The overall goal of the day, in addition to providing awareness for this massive drug-related problem in our country, was to reduce the stigma of using drugs in favor of simply encouraging people to get help and know the signs of someone who needs help with overdose.
One of the students in attendance at the vigil, Marissa O’Donnell ‘18 said, “I have some relatives that were involved with drugs, so it’s just something that’s important to me.”
O’Donnell went on further, saying, “It’s nice to see that they recognize the opioid epidemic is something that is really widespread across the nation, so it’s nice to have an event like this to acknowledge that.”

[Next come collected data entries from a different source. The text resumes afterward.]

(** With two hits per second: hits at 0 and 1000 fill the first window, hits
    at 1001 and 1002 the next; the requests at 1000, 1001 and 1002 are all
    admitted. *)
Lemma fixed_window_allows_double_burst_witness :
  let req := mkRequest "ip1" "/" in
  Forall (λ reply, outcome reply = Next)
    (serve two_per_second (inl MemoryStore.new)
       ([(0, 0, req); (1000, 1000, req)] ++ [(1001, 1001, req); (1002, 1002, req)])).
Proof.
  intros req.
  apply (fixed_window_allows_double_burst two_per_second MemoryStore.new "ip1"
           0 0 req [(1000, 1000, req)] 1001 1001 req [(1002, 1002, req)]);
    first [reflexivity | repeat constructor; simpl; lia | simpl; lia].
Defined.

(** ** Clients do not share quota *)

Section isolation_facts.
Context {S : Type} `{!Store S}.
Implicit Types (config : @Config S) (m : MemoryStore.t) (req : Request).

(** What the client sees of a rejection does not depend on the store. *)
Lemma limit_exceeded_visible config (st1 st2 : MemoryStore.t + S) now' req record hs :
  Trace.visible (limit_exceeded config st1 now' req record hs)
    = Trace.visible (limit_exceeded config st2 now' req record hs).
Proof.
  unfold limit_exceeded, Trace.visible.
  destruct (onLimitReached config) as [f|]; [destruct (f req)|];
    destruct (handler config) as [h|]; try destruct (h req); done.
Qed.

(** One hit on the default store: the record handed to the middleware, the
    shape of the store, and the other keys. *)
Lemma default_increment m now key w :
  MemoryStore.wf m → Trace.separate m →
  ∃ m', store_increment (inl m : MemoryStore.t + S) now key w
          = Js.Ok (RedisStore.next_record now w (MemoryStore.peek m key), inl m') ∧
        MemoryStore.wf m' ∧ Trace.separate m' ∧
        MemoryStore.peek m' key
          = Some (RedisStore.next_record now w (MemoryStore.peek m key)) ∧
        ∀ key', key ≠ key' → MemoryStore.peek m' key' = MemoryStore.peek m key'.
Proof.
  intros Hwf Hsep.
  destruct (MemoryStoreFacts.increment_total m now key w Hwf) as (l & m' & Hinc).
  destruct (RecordFacts.memory_increment_record m now key w Hwf) as (s' & Hrec & Hpeek).
  unfold store_increment, MemoryStore_Store in Hrec. rewrite Hinc in Hrec.
  exists m'. unfold store_increment, sum_Store, store_increment, MemoryStore_Store.
  rewrite Hinc. destruct (MemoryStore.deref m' l) as [r|]; [|done].
  injection Hrec as -> <-.
  split; [done|]. split; [by eapply MemoryStoreFacts.wf_increment|].
  split; [by eapply FrameFacts.separate_increment|]. split; [done|].
  intros key' Hne. by eapply FrameProof.increment_frame.
Qed.

(** A request that is not counted against [key] leaves the record of [key]
    alone. *)
Lemma middleware_other config m key now now' req :
  MemoryStore.wf m → Trace.separate m →
  Trace.counts_for config key (now, now', req) = false →
  ∃ m', store_after (middleware config (inl m) now now' req) = inl m' ∧
        MemoryStore.wf m' ∧ Trace.separate m' ∧
        MemoryStore.peek m' key = MemoryStore.peek m key.
Proof.
  intros Hwf Hsep. unfold Trace.counts_for, middleware. simpl.
  destruct (skip config req) as [[|]|e]; [by exists m| |by exists m].
  destruct (keyGenerator config req) as [k|e]; [|by exists m].
  intros Hne%bool_decide_eq_false.
  destruct (default_increment m now k (windowMs config) Hwf Hsep)
    as (m' & -> & Hwf' & Hsep' & _ & Hframe).
  exists m'. split.
  - destruct (Js.gt _ _); [apply limit_exceeded_store | done].
  - split; [done|]. split; [done|]. by apply Hframe.
Qed.

(** A request counted against [key] gets the same reply from two stores
    that hold the same record for [key]. *)
Lemma middleware_mine config m1 m2 key now now' req :
  MemoryStore.wf m1 → Trace.separate m1 →
  MemoryStore.wf m2 → Trace.separate m2 →
  MemoryStore.peek m1 key = MemoryStore.peek m2 key →
  Trace.counts_for config key (now, now', req) = true →
  ∃ m1' m2',
    store_after (middleware config (inl m1) now now' req) = inl m1' ∧
    store_after (middleware config (inl m2) now now' req) = inl m2' ∧
    MemoryStore.wf m1' ∧ Trace.separate m1' ∧
    MemoryStore.wf m2' ∧ Trace.separate m2' ∧
    MemoryStore.peek m1' key = MemoryStore.peek m2' key ∧
    Trace.visible (middleware config (inl m1) now now' req)
      = Trace.visible (middleware config (inl m2) now now' req).
Proof.
  intros Hwf1 Hsep1 Hwf2 Hsep2 Hpeek. unfold Trace.counts_for, middleware. simpl.
  destruct (skip config req) as [[|]|e]; [done| |done].
  destruct (keyGenerator config req) as [k|e]; [|done].
  intros ->%bool_decide_eq_true.
  destruct (default_increment m1 now key (windowMs config) Hwf1 Hsep1)
    as (m1' & -> & Hwf1' & Hsep1' & Hp1 & _).
  destruct (default_increment m2 now key (windowMs config) Hwf2 Hsep2)
    as (m2' & -> & Hwf2' & Hsep2' & Hp2 & _).
  rewrite <- Hpeek in *.
  exists m1', m2'.
  destruct (Js.gt _ _).
  - rewrite !limit_exceeded_store.
    repeat (split; [done|]). split; [congruence|]. apply limit_exceeded_visible.
  - simpl. repeat (split; [done|]). split; [congruence|]. done.
Qed.


End isolation_facts.

(** X11.  Over the default store, the traffic of other clients and the
    requests that are skipped take nothing from a client's quota.  Take any
    sequence of requests and a key.  The requests counted against the key
    (not skipped, and keyed to it by [keyGenerator]) get the replies, with
    the same outcome and the same headers, that they would get if they were
    the only requests served. *)
Theorem clients_do_not_share_quota {S : Type} `{!Store S} (config : @Config S)
    (m : MemoryStore.t) (key : string) (reqs : list (Z * Z * Request)) :
  MemoryStore.wf m →
  Trace.separate m →
  Trace.visible <$>
    (filter (λ p, Trace.counts_for config key p.1 = true)
       (zip reqs (serve config (inl m) reqs))).*2
  = Trace.visible <$>
      serve config (inl m) (filter (λ e, Trace.counts_for config key e = true) reqs).
Proof.
  intros Hwf Hsep.
  cut (∀ m1 m2,
         MemoryStore.wf m1 → Trace.separate m1 →
         MemoryStore.wf m2 → Trace.separate m2 →
         MemoryStore.peek m1 key = MemoryStore.peek m2 key →
         Trace.visible <$>
           (filter (λ p, Trace.counts_for config key p.1 = true)
              (zip reqs (serve config (inl m1) reqs))).*2
         = Trace.visible <$>
             serve config (inl m2)
               (filter (λ e, Trace.counts_for config key e = true) reqs)).
  { intros H. by apply H. }
  clear m Hwf Hsep.
  induction reqs as [|[[now now'] req] rest IH];
    intros m1 m2 Hwf1 Hsep1 Hwf2 Hsep2 Hpeek; [done|].
  simpl serve. simpl zip.
  destruct (Trace.counts_for config key (now, now', req)) eqn:Hc.
  - rewrite !filter_cons_True by done. simpl.
    destruct (middleware_mine config m1 m2 key now now' req Hwf1 Hsep1 Hwf2 Hsep2 Hpeek Hc)
      as (m1' & m2' & -> & -> & Hwf1' & Hsep1' & Hwf2' & Hsep2' & Hpeek' & ->).
    f_equal. by apply IH.
  - rewrite !filter_cons_False by (simpl; congruence).
    destruct (middleware_other config m1 key now now' req Hwf1 Hsep1 Hc)
      as (m1' & -> & Hwf1' & Hsep1' & Hpeek').
    apply IH; [done..|congruence].
Qed.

Connecticut Senators Richard Blumenthal and Chris Murphy had been invited to take part in the 6:30 vigil hosted by Campus Ministry in order to provide their perspective on the matter and to show solidarity with the victims of this epidemic, as well as to demonstrate the state of Connecticut’s commitment to fighting this overdose crisis head-on. While they were not in attendance, their presence would have helped raise awareness to this largely prevalent issue on a statewide, as well as a national, scale.
Arnold acknowledged that their presence would have provided “a more broad perspective of the epidemic itself in the sense that this is the worst drug epidemic to have ever hit this country and their support will help to reduce the stigma of using, because we do have politicians who are fighting this as well as people on campus.”
Sophomore Caroline O’Brien, went to the vigil because she felt “the opioid problem is a really big issue and raising awareness for it is really important because it affects so many people.”
Junior Caleb Blagys stated, “I decided to come to this because you never know who has family members or friends who are going through something that they keep to themselves and it’s good to think about those people even if they are not thinking about themselves.”
“I think that because we’re in the midst of the biggest drug epidemic in the country, it [Opioid Awareness & Prevention Day] will reduce the stigma and broaden the understanding that drug addiction is not a moral condition, but it is a disease,” said Arnold about the significance of the day.
She further added that, “It’s a disease that people don’t understand so well because the awareness of it is that you can stop anytime you want, but that is simply not the case in the sense that it is a disease and when people can’t stop they need to seek treatment for it.”